Y por ultimo encontramos la tromboflebitis, que es el caso de inflamación de la vena por la presencia de un coágulo, obstruyéndola y provocando síntomas como inflamación, dolor, eritema, rubor y sensibilidad de la vena. Estos pacientes suelen ser sedentarios, encamados, pacientes oncológicos, obesos, personas mayores de 60… Además se les suele recetar medicamentos anticoagulantes, recomendar medias de compresión y elevar el miembro, extirpar las venas varicosas…

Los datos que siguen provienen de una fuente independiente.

Lemma digit_char_value k : (k < 10)%nat ->
  Z.of_nat (nat_of_ascii (ascii_of_nat (48 + k))) - 48 = Z.of_nat k.
Proof. intros H. rewrite nat_ascii_embedding by lia. lia. Qed.

(** [int(str(n))] reads back [n]: the digit value of the printed digits. *)
Lemma dec_digits_aux_value f : forall n acc a, 0 <= n < 10 ^ Z.of_nat f ->
  exists k, 0 <= k /\
    digits_value_aux a (dec_digits_aux f n acc) = digits_value_aux (a * 10 ^ k + n) acc.
Proof.
  induction f as [|f IH]; intros n acc a Hn.
  - exists 0. split; [lia|]. cbn [dec_digits_aux]. replace n with 0 by (simpl in Hn; lia). f_equal. lia.
  - cbn [dec_digits_aux]. pose proof (mod10_lt n) as Hm.
    assert (Hv : forall x, digits_value_aux x (String (ascii_of_nat (48 + Z.to_nat (n mod 10))) acc)
                           = digits_value_aux (10 * x + n mod 10) acc).
    { intros x. cbn [digits_value_aux]. rewrite digit_char_value by exact Hm.
      rewrite Z2Nat.id by (apply Z.mod_pos_bound; lia). reflexivity. }
    destruct (Z.ltb n 10) eqn:E.
    + apply Z.ltb_lt in E. exists 1. split; [lia|]. rewrite Hv. f_equal. rewrite Z.mod_small by lia. lia.
    + apply Z.ltb_ge in E.
      assert (Hf : 0 <= n / 10 < 10 ^ Z.of_nat f).
      { split; [apply Z.div_pos; lia|]. apply Z.div_lt_upper_bound; [lia|].
        rewrite Nat2Z.inj_succ, Z.pow_succ_r in Hn by lia. lia. }
      destruct (IH (n / 10) (String (ascii_of_nat (48 + Z.to_nat (n mod 10))) acc) a Hf)
        as [k [Hk0 Hk]].
      exists (Z.succ k). split; [lia|]. rewrite Hk, Hv. f_equal.
      rewrite Z.pow_succ_r by exact Hk0. pose proof (Z.div_mod n 10 ltac:(lia)). lia.
Qed.

Lemma pow2_le_pow10 k : 0 <= k -> 2 ^ k <= 10 ^ k.
Proof. intros Hk. apply Z.pow_le_mono_l. lia. Qed.

Lemma digits_value_dec_digits n : 0 <= n -> digits_value (dec_digits n) = n.
Proof.
  intros Hn. unfold digits_value, dec_digits.
  assert (Hb : 0 <= n < 10 ^ Z.of_nat (S (Z.to_nat (Z.log2 n)))).
  { split; [exact Hn|]. rewrite Nat2Z.inj_succ, Z2Nat.id by apply Z.log2_nonneg.
    destruct (Z.eq_dec n 0) as [->|Hn0]; [simpl; lia|].
    pose proof (Z.log2_spec n ltac:(lia)) as [_ H2].
    pose proof (pow2_le_pow10 (Z.succ (Z.log2 n)) ltac:(pose proof (Z.log2_nonneg n); lia)). lia. }
  destruct (dec_digits_aux_value _ n EmptyString 0 Hb) as [k [_ Hk]]. rewrite Hk. reflexivity.
Qed.

Lemma digit_not_underscore c : is_digit c = true -> Ascii.eqb c "_" = false.
Proof.
  intros H. destruct (Ascii.eqb c "_") eqn:E; [|reflexivity]. apply Ascii.eqb_eq in E; subst c. discriminate.
Qed.

Section AllDigits.

Variable r : string.
Hypothesis Hr : forall c, has_char c r = true -> is_digit c = true.

Lemma all_digits_ok : all_digits_or_underscore r = true.
Proof.
  clear -Hr. induction r as [|c t IH]; [reflexivity|]. cbn [all_digits_or_underscore].
  rewrite (Hr c) by (cbn [has_char]; rewrite Ascii.eqb_refl; reflexivity).
  apply IH. intros x Hx. apply Hr. cbn [has_char]. rewrite Hx. apply orb_true_r.
Qed.

Lemma all_digits_underscores prev : Ascii.eqb prev "_" = false -> underscores_ok_aux prev r = true.
Proof.
  clear -Hr. revert prev. induction r as [|c t IH]; intros prev Hp; cbn [underscores_ok_aux].
  - rewrite Hp. reflexivity.
  - assert (Hc : is_digit c = true) by (apply Hr; cbn [has_char]; rewrite Ascii.eqb_refl; reflexivity).
    rewrite (digit_not_underscore c Hc), Hc, orb_true_r. cbn [andb].
    apply IH; [|apply digit_not_underscore, Hc].
    intros x Hx. apply Hr. cbn [has_char]. rewrite Hx. apply orb_true_r.
Qed.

Cabe destacar que dependiendo de la profundidad, distinguimos dos tipos de trombosis: tromboflebitis superficial y tromboflebitis profunda (a nivel profundo del músculo).


¡Y esto es todo! Espero que a partir de ahora os vayáis fijando mejor en el estado de las vías y en los síntomas que os comunicaran los pacientes respecto a estas. Como ultimo apunte, en un paciente que no tiene recetado sueros entre medicación y medicación, os recomiendo lavéis la vía cuando acaba de perfundir la medicación, para evitar futuras obstrucciones y estar pinchando de nuevo al paciente.